__WHAT YOU SHOULD DO__: All that is needed is each line of the entries holding the word "Abbreviation", copied as it stands.

__DATA TO USE__:
(** * ExaTN runtime core: tensor-operation DAG and contraction-sequence planner

    A shallow embedding of
    - [DirectedBoostGraph] (directed_boost_graph.cpp / .hpp), the DAG of
      tensor operations together with the hazard tracker it consults,
    - [ContractionSeqOptimizerHeuro::determineContractionSequence]
      (contraction_seq_optimizer_heuro.cpp), the bounded-beam planner, and
    - [Subspace] with its uniform splitting (spaces.cpp),
    followed by the properties established about them. *)

From Stdlib Require Import QArith Qround.
From stdpp Require Import gmap list strings pretty relations.

Open Scope nat_scope.

(** ** Scalar types *)

(** [double]: exact rationals stand for the IEEE doubles of the source;
    rounding, infinities and NaN are outside the model. *)
Abbreviation double := Q (only parsing).

(** [VertexIdType] is [std::size_t], the index of a vertex in the vertex
    vector of the adjacency list. *)
Abbreviation VertexIdType := nat (only parsing).

(** [TensorHashType]: the identity of a tensor. *)
Abbreviation TensorHashType := N (only parsing).

(** ** Tensors and tensor operations (tensor_operation.hpp) *)

Record Tensor := mkTensor { getTensorHash : TensorHashType }.

(** A tensor operation with all of its operands set: position 0 is the
    output, the later positions are inputs. *)
Record TensorOperation := mkTensorOperation {
  opcode_ : N;
  operands_ : list Tensor
}.

Definition getNumOperands (op : TensorOperation) : nat :=
  length (operands_ op).

(** [getTensorOperand] returns a null pointer ([None]) for an operand that
    is not there. *)
Definition getTensorOperand (op : TensorOperation) (op_num : nat)
  : option Tensor :=
  operands_ op !! op_num.

(** ** TensorExecState *)

(** Modelled from the spec: the class TensorExecState (tensor_exec_state.hpp
    and .cpp) is not among the sources. The specification describes it as
    "two mappings keyed by tensor identity": [writer] holds the "single
    vertex id that has T as its output" while the tensor is in a write
    epoch, [readers] the vertices that read it in the current read
    epoch. *)
Record TensorExecState := mkTensorExecState {
  writer : gmap N nat;
  readers : gmap N (list nat)
}.

Definition exec_state_empty : TensorExecState :=
  {| writer := ∅; readers := ∅ |}.

(** Modelled from the spec: "Sets writer[T] := v; clears readers[T]." *)
Definition registerTensorWrite (es : TensorExecState) (T : Tensor)
    (v : VertexIdType) : TensorExecState :=
  {| writer := <[getTensorHash T := v]> (writer es);
     readers := delete (getTensorHash T) (readers es) |}.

__ANSWER BOX__:
Abbreviation double := Q (only parsing).
Abbreviation VertexIdType := nat (only parsing).
Abbreviation TensorHashType := N (only parsing).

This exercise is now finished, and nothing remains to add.